DOI: https://doi.org/10.20529/IJME.2005.064
Although assisted reproduction may not be a public health priority in many countries, it is a central issue in the lives of the individuals who are unable to have child. Few situations in life are as challenging and overwhelming as coping with childlessness. In these situations, the personal suffering of the infertile couple is exacerbated and can lead to unstable marriage, domestic violence, stigmatisation and even ostracism. It has to be recognised that couples who want children will go to great lengths to have them, and that there will always be providers to make services available to those who can pay for them. Moreover this is considered to be a human right based on the following note from the UN Declaration of Human Rights, Article 16.1: “Men and women of full age, without any limitation due to race, nationality or religion, have the right to marry and to found a family”.
Another important human rights provision is also nondiscrimination on grounds of physical and mental disability, according to which physically disabled people should be placed at no disadvantage to people of normal abilities.
As regards the case under discussion (1) I must state that the right to procreate is the natural right of this couple irrespective of their financial status or the husband’s physical disability. That the motive behind having a child could be to garner additional social security or prevent the woman from divorcing the husband is purely speculative and without any basis. The woman went ahead with the marriage knowing fully well that the husband was severely disabled This should be sufficient response to any speculations regarding divorce. About the decision being made by a third party it is the responsibility and clinical duty of the doctor concerned to counsel the couple thoroughly after eliciting a complete history and all relevant information regarding the reasons for starting a family. In all such cases the doctor concerned should consult with the couple together as well as individually to ensure that they freely share the same desire. All aspects of the treatment should be explained to them and the doctor should only proceed after obtaining complete informed consent. In all such cases if the couple or woman is subjecting herself to IVF under family pressure the doctor should counsel them about the inadvisability of taking such a step. If the couple are still adamant it is the duty of the doctor to provide treatment, and the right of the patient to receive the best treatment that medical technology offers.

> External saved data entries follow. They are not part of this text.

(* ===== verification/IndexIterator.v ===== *)
(** Index scans: src/index/b+tree/index_iterator.{h,cc}. *)
From S2P Require Import Prelude HashTable Unix BufferManager FileHandle Comparator Rid Memory IndexFormat IndexHandle TreeNodes BPlusTree.

Record index_iterator {P : Type} := mk_index_iterator {
  ii_tree : b_plus_tree P;
  ii_criterion : criterion;
  ii_comparator : data_type;      (* the type the comparator was made with *)
  descending_ : bool;
  next_is_null_ : bool;
  found_one_ : bool;
  start_ : node_ptr;
  end_ : node_ptr;
  current_ : node_ptr;
  ii_now : rid;
}.
Arguments index_iterator : clear implicits.

Section setters.
Context {P : Type}.
Implicit Types i : index_iterator P.
Definition set_tree (t : b_plus_tree P) i : index_iterator P :=
  mk_index_iterator P t (ii_criterion i) (ii_comparator i) (descending_ i) (next_is_null_ i) (found_one_ i) (start_ i) (end_ i) (current_ i) (ii_now i).
Definition set_flags (null found : bool) i : index_iterator P :=
  mk_index_iterator P (ii_tree i) (ii_criterion i) (ii_comparator i) (descending_ i) null found (start_ i) (end_ i) (current_ i) (ii_now i).
Definition set_range (s e : node_ptr) i : index_iterator P :=
  mk_index_iterator P (ii_tree i) (ii_criterion i) (ii_comparator i) (descending_ i) (next_is_null_ i) (found_one_ i) s e (current_ i) (ii_now i).
Definition set_current (c : node_ptr) i : index_iterator P :=
  mk_index_iterator P (ii_tree i) (ii_criterion i) (ii_comparator i) (descending_ i) (next_is_null_ i) (found_one_ i) (start_ i) (end_ i) c (ii_now i).
Definition set_position (now : rid) i : index_iterator P :=
  mk_index_iterator P (ii_tree i) (ii_criterion i) (ii_comparator i) (descending_ i) (next_is_null_ i) (found_one_ i) (start_ i) (end_ i) (current_ i) now.
End setters.

Section operations.
Context {P : Type} `{IndexPages P}.
Context (heap : Z -> list byte) (uninit : Z -> index_page) (uninit_next : Z -> node_ptr) (addr : Z -> Z).

Definition in_tree {A} (x : M (b_plus_tree P) A) : M (index_iterator P) A := zoom ii_tree set_tree x.

Definition is_lower (c : criterion_type) : bool := bool_decide (c = GREATER_EQUAL) || bool_decide (c = GREATER_THAN).
Definition is_upper (c : criterion_type) : bool := bool_decide (c = LESS_EQUAL) || bool_decide (c = LESS_THAN).

(** The ends of the scan that the constructor chooses. *)
Definition set_ends : M (index_iterator P) unit :=
  i ← gets (fun i => i);
  let c := cr_type (ii_criterion i) in
  let val := address (cr_val (ii_criterion i)) in
  _ ← when (is_lower c)
    (if descending_ i then
       s ← in_tree (find_largest_leaf_node uninit uninit_next addr);
       e ← in_tree (find_leaf_node uninit uninit_next addr val);
       modify (set_range s e)
     else
       s ← in_tree (find_leaf_node uninit uninit_next addr val);
       e ← in_tree (find_largest_leaf_node uninit uninit_next addr);
       modify (set_range s e));
  _ ← when (is_upper c)
    (s ← in_tree (find_smallest_leaf_node uninit uninit_next addr);
     e ← in_tree (find_leaf_node uninit uninit_next addr val);
     modify (set_range s e));
  when (bool_decide (c = EQUAL)) (modify (fun i => set_range (start_ i) None i)).

(** index_iterator::index_iterator: [height] is the uninitialised height_ of the new
    tree, [start], [stop] and [cur] the uninitialised pointers. *)
Definition index_iterator_new (height : Z) (start stop cur : node_ptr) (cri : criterion) (desc : bool) : M P (index_iterator P) := fun p =>
  match tree_new uninit uninit_next height p with
  | Ret t p =>
      let i := mk_index_iterator P t cri (ct_type (cd_type (cr_coldef cri))) desc true false start stop cur (mk_rid (-1) (-1)) in
      let finish : M (index_iterator P) unit :=
        _ ← set_ends;
        i ← gets (fun i => i);
        '(_, n) ← in_tree (node_at (start_ i));
        if desc then
          s ← in_tree (node_size (start_ i));
          last ← int_of (s - 2);
          modify (set_position (mk_rid (rid_page (page_id_ n)) last))
        else modify (set_position (mk_rid (rid_page (page_id_ n)) 0)) in
      match finish i with
      | Ret _ i => Ret i (index_pages (ii_tree i))
      | Exc e i => Exc e (index_pages (ii_tree i))
      | Undef r => Undef r
      | Blocked => Blocked
      end
  | Exc e p => Exc e p
  | Undef r => Undef r
  | Blocked => Blocked
  end.

(** index_iterator::begin, end and reset *)
Definition index_begin : M (index_iterator P) rid := gets ii_now.
Definition index_end : rid := mk_rid (-1) (-1).
Definition index_reset : M (index_iterator P) unit := modify (set_position (mk_rid (-1) (-1))).

(** index_iterator::can_stop_now: nothing is returned when no case applies. *)
Definition can_stop_now (now : Z) : M (index_iterator P) bool :=
  i ← gets (fun i => i);
  let c := cr_type (ii_criterion i) in
  if bool_decide (c = NOT_EQUAL) then mret false
  else
    let len := ct_length (cd_type (cr_coldef (ii_criterion i))) in
    cmp ← compare (ii_comparator i) (mk_cptr now (heap now), len) (cr_val (ii_criterion i), len);
    if bool_decide (c = EQUAL) && negb (cmp =? 0) then mret true
    else if bool_decide (c = GREATER_EQUAL) && (cmp <? 0) && descending_ i then mret true
    else if bool_decide (c = GREATER_THAN) && (cmp <=? 0) && descending_ i then mret true
    else if bool_decide (c = LESS_EQUAL) && (0 <? cmp) && negb (descending_ i) then mret true
    else if bool_decide (c = LESS_THAN) && (0 <=? cmp) && negb (descending_ i) then mret true
    else undef missing_return.

(** index_iterator::fit *)
Definition index_fit (id : rid) (cs : criterion) : M (index_iterator P) bool :=
  i ← gets (fun i => i);
  k ← in_tree (on_page (current_ i) (key_at (rid_slot id)));
  criterion_eval cs (mk_cptr k (heap k)).

(** The inner loop of next over the slots of the current leaf: a result to return,
    or None when the leaf is exhausted.  Every round reads other bytes of the page. *)
Fixpoint slot_loop (fuel : nat) (j : Z) : M (index_iterator P) (option rid) :=
  i ← gets (fun i => i);
  s ← in_tree (node_size (current_ i));
  last ← int_of (s - 1);
  if j <? to_unsigned 64 last then
    match fuel with
    | O => blocked
    | S fuel =>
        let slot := to_signed 32 j in
        _ ← modify (fun i => set_position (mk_rid (rid_page (ii_now i)) slot) i);
        k ← in_tree (on_page (current_ i) (key_at j));
        ok ← criterion_eval (ii_criterion i) (mk_cptr k (heap k));
        if (ok : bool) then
          _ ← modify (fun i => set_flags (next_is_null_ i) true i);
          '(_, n) ← in_tree (node_at (current_ i));
          mret (Some (mk_rid (rid_page (page_id_ n)) slot))
        else
          stop ← (if found_one_ i then can_stop_now k else mret false);
          if (stop : bool) then mret (Some (mk_rid (-2) (-2))) else slot_loop fuel (j + 1)
    end
  else mret None.

(** The outer loop of next; [fuel] bounds the leaves visited. *)
Fixpoint leaf_scan (fuel : nat) : M (index_iterator P) rid :=
  i ← gets (fun i => i);
  if negb (next_is_null_ i) then
    match fuel with
    | O => blocked
    | S fuel =>
        '(_, c) ← in_tree (node_at (current_ i));
        '(_, e) ← in_tree (node_at (end_ i));
        _ ← when (rid_page (page_id_ c) =? rid_page (page_id_ e)) (modify (fun i => set_flags true (found_one_ i) i));
        _ ← in_tree (pin_node addr (current_ i));
        n ← in_tree (page_fuel (current_ i));
        now ← gets ii_now;
        r ← slot_loop n (to_unsigned 64 (rid_slot now));
        match r with
        | Some id => mret id
        | None =>
            s ← in_tree (node_size (current_ i));
            last ← int_of (s - 1);
            next ← in_tree (on_page (current_ i) (rid_at last));
            _ ← modify (set_position next);
            _ ← in_tree (unpin_node (current_ i));
            _ ← in_tree (delete_node (current_ i));
            _ ← modify (set_current None);
            l ← in_tree (new_node uninit uninit_next LeafNode None next);
            _ ← modify (set_current (Some l));
            leaf_scan fuel
        end
    end
  else mret (mk_rid (-1) (-1)).

(** index_iterator::next *)
Definition index_next (fuel : nat) : M (index_iterator P) rid :=
  _ ← modify (fun i => set_current (start_ i) i);
  leaf_scan fuel.
End operations.

(** * Properties *)

(** What a client of a scan can do. *)
Inductive scan_op := SBegin | SNext | SReset.

Section scan.
Context {P : Type} `{IndexPages P}.
Context (heap : Z -> list byte) (uninit : Z -> index_page) (uninit_next : Z -> node_ptr) (addr : Z -> Z).

(** The results of the calls to next. *)
Fixpoint run_scan (os : list scan_op) : M (index_iterator P) (list rid) :=
  match os with
  | [] => mret []
  | SBegin :: os => _ ← index_begin; run_scan os
  | SNext :: os => r ← index_next heap uninit uninit_next addr 0; rs ← run_scan os; mret (r :: rs)
  | SReset :: os => _ ← index_reset; run_scan os
  end.

Lemma run_scan_null os i : next_is_null_ i = true ->
  exists i' rs, run_scan os i = Ret rs i' /\ ii_tree i' = ii_tree i /\ Forall (fun r => r = mk_rid (-1) (-1)) rs.
Proof.
  revert i. induction os as [|[] os IH]; intros i Hi; cbn [run_scan].
  - by exists i, [].
  - destruct (IH i Hi) as (i' & rs & Hr & Ht & Hf). exists i', rs. unfold mbind, M_bind. cbn. by rewrite Hr.
  - destruct (IH (set_current (start_ i) i) Hi) as (i' & rs & Hr & Ht & Hf). exists i', (mk_rid (-1) (-1) :: rs).
    unfold mbind, M_bind, index_next. cbn. unfold mbind, M_bind. cbn. rewrite Hi. cbn. rewrite Hr. split_and!; [done..|]. by constructor.
  - destruct (IH (set_position (mk_rid (-1) (-1)) i) Hi) as (i' & rs & Hr & Ht & Hf). exists i', rs. unfold mbind, M_bind. cbn. by rewrite Hr.
Qed.

Lemma keeps_null_in_tree {A} (x : M (b_plus_tree P) A) : keeps next_is_null_ (in_tree x).
Proof. unfold in_tree. keeps. Qed.
#[local] Hint Resolve keeps_null_in_tree : keeps.

Lemma index_iterator_new_null height a b c cri desc (p p' : P) i :
  index_iterator_new uninit uninit_next addr height a b c cri desc p = Ret i p' -> next_is_null_ i = true.
Proof.
  unfold index_iterator_new. destruct (tree_new _ _ _ _) as [t p1| | |]; try done.
  match goal with |- context [match ?x ?i0 with _ => _ end] => assert (keeps next_is_null_ x) as Hk; [|specialize (Hk i0); destruct (x i0)] end; try done.
  - unfold set_ends. keeps.
  - by intros [= <- _].
Qed.
End scan.

(** A scan of an index finds nothing: next_is_null_ starts as true and nothing
    clears it, so for every index, criterion and direction, every call to next in
    any sequence of calls returns at once with (-1, -1), the end marker. *)
Theorem index_scan_finds_nothing {P} `{IndexPages P} (heap : Z -> list byte) (uninit : Z -> index_page) (uninit_next : Z -> node_ptr)
    (addr : Z -> Z) (height : Z) (a b c : node_ptr) (cri : criterion) (desc : bool) (os : list scan_op) (p p' : P) (i : index_iterator P) :
  index_iterator_new uninit uninit_next addr height a b c cri desc p = Ret i p' ->
  exists i' rs, run_scan heap uninit uninit_next addr os i = Ret rs i' /\ ii_tree i' = ii_tree i /\ Forall (fun r => r = index_end) rs.
Proof. intros Hi. apply run_scan_null. by eapply index_iterator_new_null. Qed.

(** A scan for keys up to 7 of an index whose header says that it has a leaf. *)
Definition one_leaf_index : index_state MemFs :=
  mk_index_state MemFs (index_handle_new (empty_handle 3) (mk_index_header 0 1 12 341 1 1 4)) empty_bm.
Definition up_to_seven : criterion := mk_criterion LESS_EQUAL (mk_cptr 7 (int_bytes 7)) (mk_column_definition [] (mk_column_type INT 4) false).

Lemma index_scan_finds_nothing_witness :
  exists i p', @index_iterator_new _ (index_handle_pages (fun p => in_file (get_this_page p))) lucky_page (fun _ => None) (fun _ => 0)
      1 None None None up_to_seven false one_leaf_index = Ret i p' /\
    exists i' rs, @run_scan _ (index_handle_pages (fun p => in_file (get_this_page p))) small_ints lucky_page (fun _ => None) (fun _ => 0)
      [SBegin; SNext; SReset; SNext] i = Ret rs i' /\ ii_tree i' = ii_tree i /\ Forall (fun r => r = index_end) rs.
Proof.
  eexists _, _. split; [vm_compute; reflexivity|].
  eapply (@index_scan_finds_nothing _ (index_handle_pages (fun p => in_file (get_this_page p))) small_ints lucky_page (fun _ => None) (fun _ => 0)
    1 None None None up_to_seven false [SBegin; SNext; SReset; SNext] one_leaf_index). vm_compute. reflexivity.
Defined.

This inevitably raises questions about whether such services are justifiable in a context where resources are severely limited, where there are other pressing problems that are not adequately addressed. I would like to reiterate that not having children is a source of social and psychological suffering for both men and women and can place great pressures on the relationship within the couple. In addition to the personal grief and suffering it causes, the inability to have children especially in poor communities can create broader problems, particularly for the woman, in terms of social stigma, economic hardship, social isolation, and even violence. On a practical level, many families in developing countries depend on children for economic survival. Taking all these factors into consideration it is my opinion that the couple under question had every right to go in for IVF-ET as long as they were properly counselled for it.